### Exercise brief
Only the lines below starting at the one containing "(** * Verification" and ending at the one containing "JavaScript objects whose" belong in the answer, each copied exactly.

(Records from a data source)
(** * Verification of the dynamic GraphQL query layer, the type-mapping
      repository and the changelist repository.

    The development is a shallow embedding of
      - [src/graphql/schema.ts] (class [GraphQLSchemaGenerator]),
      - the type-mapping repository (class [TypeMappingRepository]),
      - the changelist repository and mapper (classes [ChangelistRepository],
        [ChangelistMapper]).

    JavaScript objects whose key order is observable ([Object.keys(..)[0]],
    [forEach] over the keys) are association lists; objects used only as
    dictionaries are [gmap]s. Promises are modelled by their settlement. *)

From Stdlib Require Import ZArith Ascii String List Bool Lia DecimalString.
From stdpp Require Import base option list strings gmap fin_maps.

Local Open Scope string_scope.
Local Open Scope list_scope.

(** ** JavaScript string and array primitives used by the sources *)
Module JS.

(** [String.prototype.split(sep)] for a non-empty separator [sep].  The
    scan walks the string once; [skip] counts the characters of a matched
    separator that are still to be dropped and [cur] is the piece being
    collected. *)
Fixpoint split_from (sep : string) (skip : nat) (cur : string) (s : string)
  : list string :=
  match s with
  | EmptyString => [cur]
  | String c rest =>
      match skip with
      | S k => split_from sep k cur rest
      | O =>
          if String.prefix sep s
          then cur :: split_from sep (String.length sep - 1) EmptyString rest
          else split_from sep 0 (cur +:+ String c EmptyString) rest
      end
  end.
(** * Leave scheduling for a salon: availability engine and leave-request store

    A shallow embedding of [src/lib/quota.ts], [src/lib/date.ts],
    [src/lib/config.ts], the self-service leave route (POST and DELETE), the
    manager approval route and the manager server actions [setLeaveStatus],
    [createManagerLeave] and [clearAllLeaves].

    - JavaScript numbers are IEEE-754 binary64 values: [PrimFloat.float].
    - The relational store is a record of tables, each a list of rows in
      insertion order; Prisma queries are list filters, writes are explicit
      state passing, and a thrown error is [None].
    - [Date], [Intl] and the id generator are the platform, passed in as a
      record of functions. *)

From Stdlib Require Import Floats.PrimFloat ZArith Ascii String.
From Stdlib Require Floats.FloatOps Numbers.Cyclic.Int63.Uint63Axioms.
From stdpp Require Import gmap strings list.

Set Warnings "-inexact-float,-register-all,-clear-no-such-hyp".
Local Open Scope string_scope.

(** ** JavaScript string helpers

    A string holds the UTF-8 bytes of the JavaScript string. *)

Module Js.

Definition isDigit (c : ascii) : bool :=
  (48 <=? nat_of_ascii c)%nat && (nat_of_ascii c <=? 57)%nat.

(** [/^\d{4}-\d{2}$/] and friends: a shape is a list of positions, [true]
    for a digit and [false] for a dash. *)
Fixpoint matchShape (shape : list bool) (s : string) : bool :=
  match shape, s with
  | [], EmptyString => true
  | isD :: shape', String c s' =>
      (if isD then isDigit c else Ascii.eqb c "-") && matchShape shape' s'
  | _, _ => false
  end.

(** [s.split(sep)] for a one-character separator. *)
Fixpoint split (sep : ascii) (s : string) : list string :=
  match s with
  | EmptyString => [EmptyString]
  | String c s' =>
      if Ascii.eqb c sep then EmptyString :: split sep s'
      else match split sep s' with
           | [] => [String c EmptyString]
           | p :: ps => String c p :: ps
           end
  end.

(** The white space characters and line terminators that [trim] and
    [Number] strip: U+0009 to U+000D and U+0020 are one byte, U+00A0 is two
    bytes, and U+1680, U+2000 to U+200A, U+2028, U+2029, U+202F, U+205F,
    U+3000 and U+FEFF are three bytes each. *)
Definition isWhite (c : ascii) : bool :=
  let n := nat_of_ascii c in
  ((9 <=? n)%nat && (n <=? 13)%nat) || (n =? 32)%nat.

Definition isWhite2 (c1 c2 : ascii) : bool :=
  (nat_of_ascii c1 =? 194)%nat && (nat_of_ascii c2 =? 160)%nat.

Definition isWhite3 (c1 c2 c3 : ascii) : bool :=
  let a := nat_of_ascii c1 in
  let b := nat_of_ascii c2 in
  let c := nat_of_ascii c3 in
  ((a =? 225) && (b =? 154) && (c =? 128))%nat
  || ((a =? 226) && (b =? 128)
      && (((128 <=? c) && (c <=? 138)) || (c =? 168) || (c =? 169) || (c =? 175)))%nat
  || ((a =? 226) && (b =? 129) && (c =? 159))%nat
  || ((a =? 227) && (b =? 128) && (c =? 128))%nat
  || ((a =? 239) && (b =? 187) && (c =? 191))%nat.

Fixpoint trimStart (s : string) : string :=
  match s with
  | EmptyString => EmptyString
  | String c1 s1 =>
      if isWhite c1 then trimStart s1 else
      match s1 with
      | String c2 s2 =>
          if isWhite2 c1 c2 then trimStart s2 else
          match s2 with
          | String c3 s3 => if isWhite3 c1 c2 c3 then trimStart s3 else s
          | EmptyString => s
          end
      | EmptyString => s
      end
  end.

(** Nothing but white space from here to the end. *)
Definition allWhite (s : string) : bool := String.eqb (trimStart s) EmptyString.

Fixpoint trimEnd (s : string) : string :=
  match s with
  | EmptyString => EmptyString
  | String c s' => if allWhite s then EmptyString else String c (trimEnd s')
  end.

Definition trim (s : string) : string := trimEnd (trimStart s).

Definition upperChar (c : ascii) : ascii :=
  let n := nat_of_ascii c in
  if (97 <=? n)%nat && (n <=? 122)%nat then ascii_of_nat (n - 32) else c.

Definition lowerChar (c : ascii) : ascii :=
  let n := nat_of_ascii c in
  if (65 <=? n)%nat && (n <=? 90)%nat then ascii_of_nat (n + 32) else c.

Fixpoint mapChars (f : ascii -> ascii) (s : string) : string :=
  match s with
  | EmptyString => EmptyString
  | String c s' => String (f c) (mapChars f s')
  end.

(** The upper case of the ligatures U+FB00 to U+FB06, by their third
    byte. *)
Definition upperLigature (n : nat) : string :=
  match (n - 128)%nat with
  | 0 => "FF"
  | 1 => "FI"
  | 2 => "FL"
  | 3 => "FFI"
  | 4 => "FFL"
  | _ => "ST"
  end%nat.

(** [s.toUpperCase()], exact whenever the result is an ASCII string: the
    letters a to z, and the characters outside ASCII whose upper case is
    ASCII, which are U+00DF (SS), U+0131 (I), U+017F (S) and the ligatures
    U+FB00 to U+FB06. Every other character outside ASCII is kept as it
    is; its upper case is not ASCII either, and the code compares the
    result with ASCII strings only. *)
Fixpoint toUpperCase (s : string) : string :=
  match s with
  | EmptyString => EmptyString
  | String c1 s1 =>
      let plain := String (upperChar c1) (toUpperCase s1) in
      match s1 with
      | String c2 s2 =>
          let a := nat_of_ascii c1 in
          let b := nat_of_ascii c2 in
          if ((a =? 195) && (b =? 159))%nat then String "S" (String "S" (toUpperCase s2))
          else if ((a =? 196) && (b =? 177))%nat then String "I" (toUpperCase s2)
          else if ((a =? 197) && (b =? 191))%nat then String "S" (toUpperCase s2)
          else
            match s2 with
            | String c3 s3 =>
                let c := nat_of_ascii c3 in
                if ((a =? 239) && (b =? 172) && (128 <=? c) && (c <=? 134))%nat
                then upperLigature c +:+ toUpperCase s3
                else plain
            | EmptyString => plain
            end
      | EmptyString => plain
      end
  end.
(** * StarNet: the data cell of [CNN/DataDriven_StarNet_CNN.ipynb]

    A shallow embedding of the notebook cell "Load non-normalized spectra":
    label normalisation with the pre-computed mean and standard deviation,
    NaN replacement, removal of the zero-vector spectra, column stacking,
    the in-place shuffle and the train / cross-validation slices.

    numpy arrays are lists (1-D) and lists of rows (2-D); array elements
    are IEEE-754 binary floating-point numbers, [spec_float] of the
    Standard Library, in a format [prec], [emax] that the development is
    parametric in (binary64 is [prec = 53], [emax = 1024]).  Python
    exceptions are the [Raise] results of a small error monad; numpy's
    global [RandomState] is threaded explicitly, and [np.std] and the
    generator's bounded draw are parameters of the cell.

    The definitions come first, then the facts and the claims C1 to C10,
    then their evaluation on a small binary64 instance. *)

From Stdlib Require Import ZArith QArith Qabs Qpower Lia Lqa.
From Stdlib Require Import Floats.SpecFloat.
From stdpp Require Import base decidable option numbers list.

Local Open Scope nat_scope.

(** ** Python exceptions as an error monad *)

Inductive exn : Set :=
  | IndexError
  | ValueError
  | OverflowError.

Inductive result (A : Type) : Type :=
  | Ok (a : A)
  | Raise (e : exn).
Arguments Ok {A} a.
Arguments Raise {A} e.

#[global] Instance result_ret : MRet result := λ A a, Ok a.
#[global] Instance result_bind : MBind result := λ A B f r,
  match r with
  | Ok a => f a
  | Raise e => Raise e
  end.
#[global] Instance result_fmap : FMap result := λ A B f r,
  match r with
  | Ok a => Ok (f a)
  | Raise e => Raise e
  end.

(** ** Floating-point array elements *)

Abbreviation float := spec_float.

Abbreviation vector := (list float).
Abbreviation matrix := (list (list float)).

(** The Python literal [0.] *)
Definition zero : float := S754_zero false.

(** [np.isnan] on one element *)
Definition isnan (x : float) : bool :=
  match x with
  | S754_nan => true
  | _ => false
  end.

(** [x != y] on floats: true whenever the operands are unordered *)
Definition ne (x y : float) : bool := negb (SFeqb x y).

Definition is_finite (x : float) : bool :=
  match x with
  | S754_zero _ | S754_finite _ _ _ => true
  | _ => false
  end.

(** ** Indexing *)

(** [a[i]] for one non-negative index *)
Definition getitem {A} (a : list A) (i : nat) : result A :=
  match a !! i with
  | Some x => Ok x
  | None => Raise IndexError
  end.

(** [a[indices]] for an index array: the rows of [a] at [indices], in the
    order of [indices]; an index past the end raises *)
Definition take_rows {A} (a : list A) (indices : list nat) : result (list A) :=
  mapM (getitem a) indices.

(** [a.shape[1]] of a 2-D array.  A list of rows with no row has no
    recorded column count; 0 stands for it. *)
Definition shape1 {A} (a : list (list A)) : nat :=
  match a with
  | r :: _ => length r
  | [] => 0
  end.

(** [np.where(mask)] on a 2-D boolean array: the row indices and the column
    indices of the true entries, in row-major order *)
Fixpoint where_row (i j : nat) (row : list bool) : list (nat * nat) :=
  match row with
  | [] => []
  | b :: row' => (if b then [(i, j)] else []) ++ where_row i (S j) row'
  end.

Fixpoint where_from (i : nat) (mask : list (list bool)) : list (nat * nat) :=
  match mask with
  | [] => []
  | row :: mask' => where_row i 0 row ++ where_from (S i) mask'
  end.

---

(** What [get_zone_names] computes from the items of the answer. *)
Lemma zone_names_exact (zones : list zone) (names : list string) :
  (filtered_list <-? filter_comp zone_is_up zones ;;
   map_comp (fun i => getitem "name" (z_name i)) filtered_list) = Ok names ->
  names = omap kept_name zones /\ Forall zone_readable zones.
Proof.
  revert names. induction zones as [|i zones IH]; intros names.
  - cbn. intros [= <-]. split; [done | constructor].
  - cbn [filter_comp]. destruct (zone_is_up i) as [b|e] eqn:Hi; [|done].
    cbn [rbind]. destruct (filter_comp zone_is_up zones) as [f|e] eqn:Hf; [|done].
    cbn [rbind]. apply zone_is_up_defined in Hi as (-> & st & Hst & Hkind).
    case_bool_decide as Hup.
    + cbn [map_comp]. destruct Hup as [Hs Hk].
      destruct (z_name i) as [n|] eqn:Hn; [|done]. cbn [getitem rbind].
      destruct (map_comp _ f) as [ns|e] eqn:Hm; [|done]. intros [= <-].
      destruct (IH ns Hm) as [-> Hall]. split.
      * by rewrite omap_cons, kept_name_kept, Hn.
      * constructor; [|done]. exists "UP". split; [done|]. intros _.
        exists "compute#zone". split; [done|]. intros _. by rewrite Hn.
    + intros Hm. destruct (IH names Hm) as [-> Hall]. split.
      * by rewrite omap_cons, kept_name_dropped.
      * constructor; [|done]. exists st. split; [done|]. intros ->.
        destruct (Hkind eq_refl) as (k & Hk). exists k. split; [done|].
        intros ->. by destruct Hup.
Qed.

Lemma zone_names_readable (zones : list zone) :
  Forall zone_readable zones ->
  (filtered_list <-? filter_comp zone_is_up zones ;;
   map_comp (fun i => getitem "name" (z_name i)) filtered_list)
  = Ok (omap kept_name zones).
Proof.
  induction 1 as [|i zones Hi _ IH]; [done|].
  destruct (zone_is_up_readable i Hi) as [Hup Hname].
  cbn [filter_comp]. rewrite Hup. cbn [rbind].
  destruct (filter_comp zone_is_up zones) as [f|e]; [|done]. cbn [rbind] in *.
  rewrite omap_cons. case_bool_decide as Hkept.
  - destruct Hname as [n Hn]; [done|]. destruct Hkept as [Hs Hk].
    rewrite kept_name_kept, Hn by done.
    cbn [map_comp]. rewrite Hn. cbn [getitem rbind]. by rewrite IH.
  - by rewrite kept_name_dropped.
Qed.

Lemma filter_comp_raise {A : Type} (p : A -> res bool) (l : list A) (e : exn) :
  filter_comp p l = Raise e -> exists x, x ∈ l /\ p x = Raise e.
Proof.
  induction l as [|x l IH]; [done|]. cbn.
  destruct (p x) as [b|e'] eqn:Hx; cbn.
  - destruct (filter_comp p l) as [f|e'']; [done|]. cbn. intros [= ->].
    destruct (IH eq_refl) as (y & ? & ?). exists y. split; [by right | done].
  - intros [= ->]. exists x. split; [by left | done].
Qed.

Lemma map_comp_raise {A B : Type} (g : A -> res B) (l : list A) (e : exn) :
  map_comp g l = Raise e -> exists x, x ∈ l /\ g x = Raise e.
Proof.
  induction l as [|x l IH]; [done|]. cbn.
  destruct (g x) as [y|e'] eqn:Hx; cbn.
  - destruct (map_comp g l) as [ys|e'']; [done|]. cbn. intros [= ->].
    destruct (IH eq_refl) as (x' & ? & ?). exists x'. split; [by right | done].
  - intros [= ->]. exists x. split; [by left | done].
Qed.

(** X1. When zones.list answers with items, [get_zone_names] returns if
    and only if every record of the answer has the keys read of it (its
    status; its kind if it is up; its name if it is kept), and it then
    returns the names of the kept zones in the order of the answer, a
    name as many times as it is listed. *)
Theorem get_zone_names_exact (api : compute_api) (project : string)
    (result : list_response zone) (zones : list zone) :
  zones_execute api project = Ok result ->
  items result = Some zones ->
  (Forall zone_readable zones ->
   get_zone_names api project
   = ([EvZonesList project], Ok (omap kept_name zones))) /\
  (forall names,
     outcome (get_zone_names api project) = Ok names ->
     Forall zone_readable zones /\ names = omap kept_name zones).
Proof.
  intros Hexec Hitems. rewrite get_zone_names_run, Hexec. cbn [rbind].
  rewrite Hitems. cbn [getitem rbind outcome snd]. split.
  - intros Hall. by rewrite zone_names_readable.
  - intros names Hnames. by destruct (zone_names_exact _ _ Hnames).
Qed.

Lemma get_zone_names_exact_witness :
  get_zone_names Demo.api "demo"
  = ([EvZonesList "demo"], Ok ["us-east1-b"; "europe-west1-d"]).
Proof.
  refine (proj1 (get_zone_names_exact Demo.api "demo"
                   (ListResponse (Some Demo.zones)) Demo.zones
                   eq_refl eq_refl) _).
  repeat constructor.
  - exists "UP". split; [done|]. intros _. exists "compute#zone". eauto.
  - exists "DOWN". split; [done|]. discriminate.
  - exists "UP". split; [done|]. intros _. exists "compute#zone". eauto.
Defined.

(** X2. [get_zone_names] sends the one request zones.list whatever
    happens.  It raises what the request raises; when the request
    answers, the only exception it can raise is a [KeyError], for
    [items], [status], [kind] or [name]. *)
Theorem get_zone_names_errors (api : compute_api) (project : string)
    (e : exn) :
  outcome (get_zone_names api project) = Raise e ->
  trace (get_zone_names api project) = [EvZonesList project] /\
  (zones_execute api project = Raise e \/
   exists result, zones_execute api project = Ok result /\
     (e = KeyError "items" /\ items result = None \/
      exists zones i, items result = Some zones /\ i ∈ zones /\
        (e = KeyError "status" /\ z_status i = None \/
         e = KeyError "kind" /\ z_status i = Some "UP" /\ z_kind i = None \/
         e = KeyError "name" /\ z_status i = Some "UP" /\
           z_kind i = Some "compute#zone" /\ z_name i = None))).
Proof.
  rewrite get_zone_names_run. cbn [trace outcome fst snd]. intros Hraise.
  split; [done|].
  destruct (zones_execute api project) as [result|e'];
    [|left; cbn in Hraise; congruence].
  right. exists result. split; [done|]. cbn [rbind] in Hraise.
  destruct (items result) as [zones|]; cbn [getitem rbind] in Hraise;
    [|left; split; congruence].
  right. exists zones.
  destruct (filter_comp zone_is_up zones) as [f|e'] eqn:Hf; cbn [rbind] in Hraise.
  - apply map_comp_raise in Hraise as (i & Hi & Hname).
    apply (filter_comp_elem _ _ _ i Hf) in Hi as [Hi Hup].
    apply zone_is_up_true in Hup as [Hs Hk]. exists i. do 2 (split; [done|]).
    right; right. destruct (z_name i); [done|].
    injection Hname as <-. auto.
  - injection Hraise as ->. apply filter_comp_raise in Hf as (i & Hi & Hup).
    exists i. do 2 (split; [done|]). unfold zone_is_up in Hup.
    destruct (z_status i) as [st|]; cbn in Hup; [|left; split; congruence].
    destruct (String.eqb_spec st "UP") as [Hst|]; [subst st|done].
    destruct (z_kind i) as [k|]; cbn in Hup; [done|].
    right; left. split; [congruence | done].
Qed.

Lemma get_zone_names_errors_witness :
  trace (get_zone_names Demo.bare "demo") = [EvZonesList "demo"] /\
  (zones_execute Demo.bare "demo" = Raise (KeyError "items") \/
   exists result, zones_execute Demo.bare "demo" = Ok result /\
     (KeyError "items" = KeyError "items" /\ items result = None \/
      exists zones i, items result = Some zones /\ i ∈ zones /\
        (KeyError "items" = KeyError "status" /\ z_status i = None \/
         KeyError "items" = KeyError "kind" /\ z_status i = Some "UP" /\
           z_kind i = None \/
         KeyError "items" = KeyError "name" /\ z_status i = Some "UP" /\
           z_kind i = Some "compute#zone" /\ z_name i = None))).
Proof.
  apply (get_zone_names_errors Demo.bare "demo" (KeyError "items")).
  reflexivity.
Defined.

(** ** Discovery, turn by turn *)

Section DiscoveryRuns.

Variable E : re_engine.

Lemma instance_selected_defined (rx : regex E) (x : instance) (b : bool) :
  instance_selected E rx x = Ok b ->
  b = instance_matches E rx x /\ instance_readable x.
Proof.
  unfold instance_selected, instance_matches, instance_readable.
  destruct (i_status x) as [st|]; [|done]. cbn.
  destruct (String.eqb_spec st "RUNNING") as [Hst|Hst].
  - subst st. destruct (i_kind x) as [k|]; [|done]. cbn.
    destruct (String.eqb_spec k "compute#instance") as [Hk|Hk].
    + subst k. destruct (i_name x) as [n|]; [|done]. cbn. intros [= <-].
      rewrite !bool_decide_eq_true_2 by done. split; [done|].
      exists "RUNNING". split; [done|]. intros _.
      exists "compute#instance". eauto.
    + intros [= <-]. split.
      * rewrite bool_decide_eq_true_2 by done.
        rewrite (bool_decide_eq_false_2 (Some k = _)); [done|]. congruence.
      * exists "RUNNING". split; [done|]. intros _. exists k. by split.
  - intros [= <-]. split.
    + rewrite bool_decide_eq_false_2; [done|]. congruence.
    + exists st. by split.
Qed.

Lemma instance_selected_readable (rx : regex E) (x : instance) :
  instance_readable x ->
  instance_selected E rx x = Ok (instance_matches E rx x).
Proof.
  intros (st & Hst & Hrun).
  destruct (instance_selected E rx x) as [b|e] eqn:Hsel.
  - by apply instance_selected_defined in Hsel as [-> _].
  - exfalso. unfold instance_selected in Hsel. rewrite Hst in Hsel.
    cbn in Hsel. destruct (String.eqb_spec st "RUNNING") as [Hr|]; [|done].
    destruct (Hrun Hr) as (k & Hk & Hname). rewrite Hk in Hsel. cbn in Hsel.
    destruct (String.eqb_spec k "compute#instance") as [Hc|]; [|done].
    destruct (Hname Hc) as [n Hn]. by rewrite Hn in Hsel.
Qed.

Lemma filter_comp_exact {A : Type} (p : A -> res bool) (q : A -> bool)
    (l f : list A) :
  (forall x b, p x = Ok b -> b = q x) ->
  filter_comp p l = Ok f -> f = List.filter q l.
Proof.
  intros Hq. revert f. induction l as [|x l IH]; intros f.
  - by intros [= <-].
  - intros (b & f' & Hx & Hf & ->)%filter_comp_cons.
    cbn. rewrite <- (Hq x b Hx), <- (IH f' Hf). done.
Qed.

### Solution
(** * Verification of the dynamic GraphQL query layer, the type-mapping
      repository and the changelist repository.

    The development is a shallow embedding of
      - [src/graphql/schema.ts] (class [GraphQLSchemaGenerator]),
      - the type-mapping repository (class [TypeMappingRepository]),
      - the changelist repository and mapper (classes [ChangelistRepository],
        [ChangelistMapper]).

    JavaScript objects whose key order is observable ([Object.keys(..)[0]],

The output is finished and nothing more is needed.